O escândalo das pontes rurais em Morretes acaba de romper as barreiras do debate político e entrar oficialmente na esfera policial.
Diante de fortes indícios de fraudes e da ausência de respostas por parte da Prefeitura, o Ministério Público do Paraná (MPPR) determinou o envio dos autos à Autoridade Policial para a abertura imediata de um Inquérito Policial.
A decisão, assinada pelo Promotor de Justiça Dr. Silvio Rodrigues dos Santos Júnior no âmbito do Inquérito Civil nº 0092.25.000526-8, aponta para a investigação de crimes previstos no Código Penal que, somados, podem render penas de até 16 anos de reclusão.
Entenda o caso: do início ao rastro do dinheiro
Para quem está chegando agora ou quem já acompanha o caso, a investigação gira em torno do Contrato Administrativo nº 054/2024, firmado entre o Município de Morretes e a empreiteira Ernani José Bueno Ltda. para a construção de sete pontes de concreto.
O que despertou a atuação do Ministério Público foi uma cronologia de eventos que desafia a lógica da engenharia e da administração pública:
Maio de 2025: A prefeitura atestou e pagou a conclusão da “superestrutura” das pontes (vigas e lajes). Tecnicamente, as obras constavam como prontas.
Setembro e Outubro de 2025: Meses após o pagamento das pontes prontas, a gestão municipal autorizou um termo aditivo e pagou R$ 232.891,96 por serviços de “escavação mecanizada” e “fundação”.
A pergunta que ecoa na investigação é didática: como é possível contratar e pagar pelo alicerce (fundação) de uma ponte que já estava completamente de pé e paga?
Laudo técnico apontou “Cabeceiras Fantasma” e prejuízo
A situação agravou-se após o Núcleo de Apoio Técnico do MPPR (NATE) emitir o Relatório de Engenharia nº 53/2026. A perícia constatou que, em vez de construir novas cabeceiras de concreto (muros de sustentação) que foram integralmente pagas pelo município, a empreiteira reaproveitou estruturas velhas e improvisadas.
O prejuízo verificado aos cofres públicos foi calculado em R$ 181.574,09, além do apontamento de sérios riscos estruturais e de desabamento em comunidades rurais.

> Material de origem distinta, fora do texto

(** A result that is not renderable makes [build_item] throw. *)
Lemma build_item_throws (x : value) (w : world) :
  renderable x = false ->
  DocumentsPage.build_item x w = (w, Throw TypeError).
Proof.
  unfold renderable. intros Hx.
  destruct (readable x) eqn:Hr.
  - assert (Hget : forall k, get x k = Normal (prop x k)).
    { intros k. unfold prop. by destruct x. }
    unfold DocumentsPage.build_item. run. rewrite !Hget. unfold DOMString.
    cbn [andb] in Hx. unfold printable in Hx.
    destruct (to_string (prop x "url")) as [href|]; [|reflexivity].
    cbn [andb] in Hx.
    destruct (prop x "title") eqn:Ht; cbn [nullable_DOMString]; unfold DOMString;
      repeat match goal with
             | |- context [to_string ?v] =>
                 destruct (to_string v); cbn [andb] in Hx |- *
             end;
      first [reflexivity | discriminate Hx].
  - unfold DocumentsPage.build_item. by destruct x; run.
Qed.

(** The documents page: the loop appends the item of every result. *)
Lemma documents_loop_all (items : list value) (w : world) :
  forallb renderable items = true ->
  DocumentsPage.render_loop items w
  = (with_results_children (fun c => c ++ map document_item items) w,
     Normal tt).
Proof.
  revert w.
  induction items as [|x items IH]; intros w Hall; cbn [map DocumentsPage.render_loop].
  - run. by rewrite with_results_children_nil.
  - cbn [forallb] in Hall. apply andb_prop in Hall as [Hx Hall].
    unfold bind at 1. rewrite (build_item_renderable x w Hx).
    run. rewrite (IH _ Hall).
    by rewrite with_results_children_app.
Qed.

(* ===================================================================== *)
(** ** The renderers *)
(* ===================================================================== *)

Lemma with_results_children_clear (l : list node) (w : world) :
  with_results_children (fun c => c ++ l)
    (with_results_children (fun _ => []) w)
  = with_results_children (fun _ => l) w.
Proof. reflexivity. Qed.

(** Results page, a result with an error message at position [length pre]:
    the container holds the items of the results before it, the global
    object keeps the message, the alert shows it. *)
Lemma results_render_error (pre post : list value) (r e : value)
    (msg : string) (w : world) :
  forallb error_free pre = true ->
  get r "error_message" = Normal e -> truthy e = true ->
  to_string e = Some msg ->
  ResultsPage.renderResults (Arr (pre ++ r :: post)) w
  = (with_alerts
       (fun shown => shown ++ ["Error retrieving search results: " +:+ msg])
       (with_this_error_message e
          (with_results_children
             (fun _ => repeat ResultsPage.resultItem (length pre)) w)),
     Normal tt).
Proof.
  intros Hpre Hr He Hmsg. unfold ResultsPage.renderResults, iterate. run.
  rewrite (results_loop_stops pre post r e _ Hpre Hr He).
  cbn [this_error_message with_this_error_message]. rewrite He.
  unfold concat. rewrite Hmsg. reflexivity.
Qed.

(** The same without asking that the message can be spliced into the alert
    text: the container and the global object end up the same. *)
Lemma results_render_error_page (pre post : list value) (r e : value)
    (w : world) :
  forallb error_free pre = true ->
  get r "error_message" = Normal e -> truthy e = true ->
  let w' := exec (ResultsPage.renderResults (Arr (pre ++ r :: post))) w in
  results_children w' = repeat ResultsPage.resultItem (length pre) /\
  this_error_message w' = e.
Proof.
  intros Hpre Hr He. unfold ResultsPage.renderResults, iterate. run.
  rewrite (results_loop_stops pre post r e _ Hpre Hr He).
  cbn [this_error_message with_this_error_message]. rewrite He.
  unfold concat. by destruct (to_string e).
Qed.

(** The length of a non-empty sequence is not [0]. *)
Lemma length_not_zero (n : nat) :
  strict_eq_num (number_of_nat (S n)) "0" = false.
Proof.
  unfold strict_eq_num, number_of_nat. apply String.eqb_neq. intros H.
  assert (Hd : Nat.to_uint (S n) <> Decimal.Nil).
  { pose proof (Unsigned.to_of (Nat.to_uint (S n))) as Hn.
    rewrite Unsigned.of_to in Hn. rewrite Hn. apply unorm_nonnil. }
  pose proof (NilZero.usu _ Hd) as Hu. rewrite H in Hu.
  cbn in Hu. injection Hu as Hu.
  apply (Unsigned.to_uint_inj 0 (S n)) in Hu. discriminate.
Qed.

(** Results page, error-free results and no message on the global object:
    one item per result and, for a non-empty sequence, no alert. *)
Lemma results_render_clean (items : list value) (w : world) :
  forallb error_free items = true ->
  truthy (this_error_message w) = false ->
  ResultsPage.renderResults (Arr items) w
  = (match items with
     | [] => with_alerts (fun shown => shown ++ ["No results found for your query."])
     | _ :: _ => fun w' => w'
     end
       (with_results_children
          (fun _ => repeat ResultsPage.resultItem (length items)) w),
     Normal tt).
Proof.
  intros Hall Hw. unfold ResultsPage.renderResults, iterate. run.
  rewrite (results_loop_all items _ Hall).
  cbn [this_error_message with_results_children]. rewrite Hw.
  destruct items as [|x items]; [reflexivity|].
  change (get (Arr (x :: items)) "length")
    with (Normal (number_of_nat (S (length items)))).
  cbv beta iota. by rewrite length_not_zero.
Qed.

(** Results page, error-free results but a message left on the global
    object: the old message is shown again. *)
Lemma results_render_stale (items : list value) (msg : string) (w : world) :
  forallb error_free items = true ->
  truthy (this_error_message w) = true ->
  to_string (this_error_message w) = Some msg ->
  ResultsPage.renderResults (Arr items) w
  = (with_alerts
       (fun shown => shown ++ ["Error retrieving search results: " +:+ msg])
       (with_results_children
          (fun _ => repeat ResultsPage.resultItem (length items)) w),
     Normal tt).
Proof.
  intros Hall Hw Hmsg. unfold ResultsPage.renderResults, iterate. run.
  rewrite (results_loop_all items _ Hall).
  cbn [this_error_message with_results_children]. rewrite Hw.
  unfold concat. cbn [this_error_message]. rewrite Hmsg. reflexivity.
Qed.

(** Documents page: one item per result, never an alert. *)
Lemma documents_render_all (items : list value) (w : world) :
  forallb renderable items = true ->
  DocumentsPage.renderResults (Arr items) w
  = (with_results_children (fun _ => map document_item items) w, Normal tt).
Proof.
  intros Hall. unfold DocumentsPage.renderResults, iterate. run.
  by rewrite (documents_loop_all items _ Hall).
Qed.

(** Results page, a message without a string form: rendering stops and
    the message is stored as before, then building the alert text throws. *)
Lemma results_render_error_unprintable (pre post : list value) (r e : value)
    (w : world) :
  forallb error_free pre = true ->
  get r "error_message" = Normal e -> truthy e = true ->
  to_string e = None ->
  ResultsPage.renderResults (Arr (pre ++ r :: post)) w
  = (with_this_error_message e
       (with_results_children
          (fun _ => repeat ResultsPage.resultItem (length pre)) w),
     Throw TypeError).
Proof.
  intros Hpre Hr He Hmsg. unfold ResultsPage.renderResults, iterate. run.
  rewrite (results_loop_stops pre post r e _ Hpre Hr He).
  cbn [this_error_message with_this_error_message]. rewrite He.
  unfold concat. rewrite Hmsg. reflexivity.
Qed.

Lemma repeat_resultItem_li (n : nat) :
  filter (fun x => is_li x = true) (repeat ResultsPage.resultItem n)
  = repeat ResultsPage.resultItem n.
Proof. induction n as [|n IH]; [done|]. cbn [repeat]. by rewrite filter_cons_True, IH. Qed.

Lemma document_items_li (items : list value) :
  filter (fun x => is_li x = true) (map document_item items)
  = map document_item items.
Proof.
  induction items as [|x items IH]; [done|].
  cbn [map]. by rewrite filter_cons_True, IH.
Qed.

(* ===================================================================== *)
(** ** Claims about the renderers *)
(* ===================================================================== *)

(** C4, as the code has it.  On the results page, when some result has a
    truthy [error_message] (a non-empty string, say) and the results before
    the first such one have none, rendering stops there: the container holds
    one list item per earlier result and none for that result or a later
    one, and the message is kept on the global object.  The alert shows the
    message when it has a string form; when it has none, the renderer
    throws a TypeError instead and shows no alert.  The renderer of the
    documents page makes no such test: given results it can render, it
    appends an item for every one of them and shows no alert. *)
Theorem C4_results_renderer_stops_at_first_error
    (pre post : list value) (r e : value) (w : world) :
  forallb error_free pre = true ->
  get r "error_message" = Normal e -> truthy e = true ->
  (let w' := exec (ResultsPage.renderResults (Arr (pre ++ r :: post))) w in
   length (list_items w') = length pre /\
   this_error_message w' = e /\
   (forall msg : string, to_string e = Some msg ->
    alerts w' = alerts w ++ ["Error retrieving search results: " +:+ msg]) /\
   (to_string e = None ->
    alerts w' = alerts w /\
    snd (ResultsPage.renderResults (Arr (pre ++ r :: post)) w)
    = Throw TypeError))
  /\
  (forallb renderable (pre ++ r :: post) = true ->
   let w' := exec (DocumentsPage.renderResults (Arr (pre ++ r :: post))) w in
   list_items w' = map document_item (pre ++ r :: post) /\
   length (list_items w') = length pre + 1 + length post /\
   alerts w' = alerts w).
Proof.
  intros Hpre Hr He. split.
  - destruct (results_render_error_page pre post r e w Hpre Hr He)
      as [Hchildren Hthis].
    cbn zeta. unfold list_items. rewrite Hchildren, Hthis.
    rewrite repeat_resultItem_li, repeat_length.
    split; [reflexivity|]. split; [reflexivity|]. split.
    + intros msg Hmsg. unfold exec.
      by rewrite (results_render_error pre post r e msg w Hpre Hr He Hmsg).
    + intros Hnone. unfold exec.
      by rewrite (results_render_error_unprintable pre post r e w
                    Hpre Hr He Hnone).
  - intros Hall. unfold exec. rewrite (documents_render_all _ w Hall).
    cbn. unfold list_items. cbn.
    rewrite document_items_li, length_map, length_app. cbn [length].
    repeat split. lia.
Qed.

Lemma C4_witness :
  (let w' := exec (ResultsPage.renderResults
                     (Arr ([Sample.hit "1"] ++ Sample.broken (Str "index offline")
                           :: [Sample.hit "2"]))) Sample.page in
   length (list_items w') = 1 /\
   this_error_message w' = Str "index offline" /\
   alerts w' = alerts Sample.page
               ++ ["Error retrieving search results: " +:+ "index offline"])
  /\
  (let w' := exec (DocumentsPage.renderResults
                     (Arr ([Sample.hit "1"] ++ Sample.broken (Str "index offline")
                           :: [Sample.hit "2"]))) Sample.page in
   length (list_items w') = 1 + 1 + 1 /\
   alerts w' = alerts Sample.page).
Proof.
  destruct (C4_results_renderer_stops_at_first_error
              [Sample.hit "1"] [Sample.hit "2"]
              (Sample.broken (Str "index offline")) (Str "index offline")
              Sample.page eq_refl eq_refl eq_refl)
    as [(Hitems & Hthis & Halert & _) Hdocuments].
  split.
  - split; [exact Hitems|]. split; [exact Hthis|].
    exact (Halert "index offline" eq_refl).
  - destruct (Hdocuments eq_refl) as (_ & Hlen & Halerts).
    split; [exact Hlen | exact Halerts].
Defined.

(** C4 as stated fails: the documents page renders a result that carries an
    error message like any other and shows no alert; on the results page an
    [error_message] property that is present but empty stops nothing; and a
    message without a string form stops the rendering but is not shown. *)
Lemma C4_counterexample :
  (let w' := exec (DocumentsPage.renderResults
                     (Arr [Sample.broken (Str "index offline")])) Sample.page in
   has_own "error_message" (Sample.broken (Str "index offline")) = true /\
   length (list_items w') = 1 /\ alerts w' = [])
  /\
  (let w' := exec (ResultsPage.renderResults
                     (Arr [Sample.broken (Str ""); Sample.hit "2"])) Sample.page in
   has_own "error_message" (Sample.broken (Str "")) = true /\
   length (list_items w') = 2 /\ alerts w' = [])
  /\
  (let w' := exec (ResultsPage.renderResults
                     (Arr [Sample.broken Sample.unprintable])) Sample.page in
   has_own "error_message" (Sample.broken Sample.unprintable) = true /\
   length (list_items w') = 0 /\ alerts w' = []).
Proof. vm_compute. repeat split. Qed.

(** C5, as the code has it.  For an empty sequence the results page, with no
    error message left on the global object, shows the alert "No results
    found for your query." and renders no list item; the documents page
    renders no list item and shows no alert. *)
Theorem C5_empty_sequence (v : value) (w : world) :
  iterate v = Normal [] ->
  truthy (this_error_message w) = false ->
  (let w' := exec (ResultsPage.renderResults v) w in
   results_children w' = [] /\
   alerts w' = alerts w ++ ["No results found for your query."])
  /\
  (let w' := exec (DocumentsPage.renderResults v) w in
   results_children w' = [] /\ alerts w' = alerts w).
Proof.
  intros Hv Hw. split.
  - unfold ResultsPage.renderResults. run. rewrite Hv.
    cbn [ResultsPage.render_loop]. run.
    cbn [this_error_message with_results_children]. rewrite Hw.
    assert (Hlen : get v "length" = Normal (Num "0")).
    { destruct v as [| | | |s|l|]; try discriminate Hv.
      - destruct s; [reflexivity|discriminate Hv].
      - cbn in Hv. injection Hv as ->. reflexivity. }
    rewrite Hlen. cbn. done.
  - unfold DocumentsPage.renderResults. run. rewrite Hv.
    cbn [DocumentsPage.render_loop]. run. done.
Qed.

A omissão que fez o caso virar crime de polícia
O avanço para a área criminal ocorreu após a Prefeitura de Morretes ignorar os pedidos de esclarecimento da Justiça. No despacho do MPPR, o promotor destaca a “inexistência de resposta ao ofício nº 54/2026” por parte da gestão municipal.
Diante do silêncio administrativo e dos claros indicativos de pagamentos irregulares, os autos foram enviados para a Polícia Civil para apurar a prática de dois crimes específicos do Código Penal:
Artigo 337-F (Frustração do caráter competitivo de licitação): Pune o ato de fraudar ou direcionar processos licitatórios para obter vantagem indevida.
Pena: Reclusão de 4 a 8 anos, e multa.
Artigo 337-H (Modificação ou pagamento irregular em contrato administrativo): Pune o ato de admitir ou dar causa a modificações, vantagens ou prorrogações contratuais em favor do contratado fora das hipóteses permitidas em lei.
Pena: Reclusão de 4 a 8 anos, e multa.
O cenário político e o recuo da Câmara
O desdobramento criminal surge semanas após uma turbulência na Câmara Municipal. Após a base governista rejeitar de forma unânime um pedido popular de cassação do prefeito Sebastião Brindarolli Junior, o Ministério Público contra-atacou desenhando a minuta de um Termo de Ajustamento de Conduta (TAC) exigindo a devolução imediata dos R$ 181 mil, multa punitiva de R$ 93 mil e a proibição da empresa de licitar.
O cerco do MP provocou pânico no Legislativo. Temendo o desgaste político e futuras acusações de cumplicidade por omissão constitucional, vereadores da Mesa Diretora recuaram e protocolaram o Requerimento nº 0026/2026 exigindo da prefeitura as mesmas explicações que haviam ignorado no pedido de cassação.
Com a entrada da Polícia Civil no circuito, o cenário muda de figura. A suposta blindagem política que operava no plenário municipal perde força diante de uma investigação que agora corre sob as regras do Código Penal.
O espaço deste veículo permanece aberto para as manifestações oficiais da Prefeitura de Morretes e da empresa Ernani José Bueno Ltda.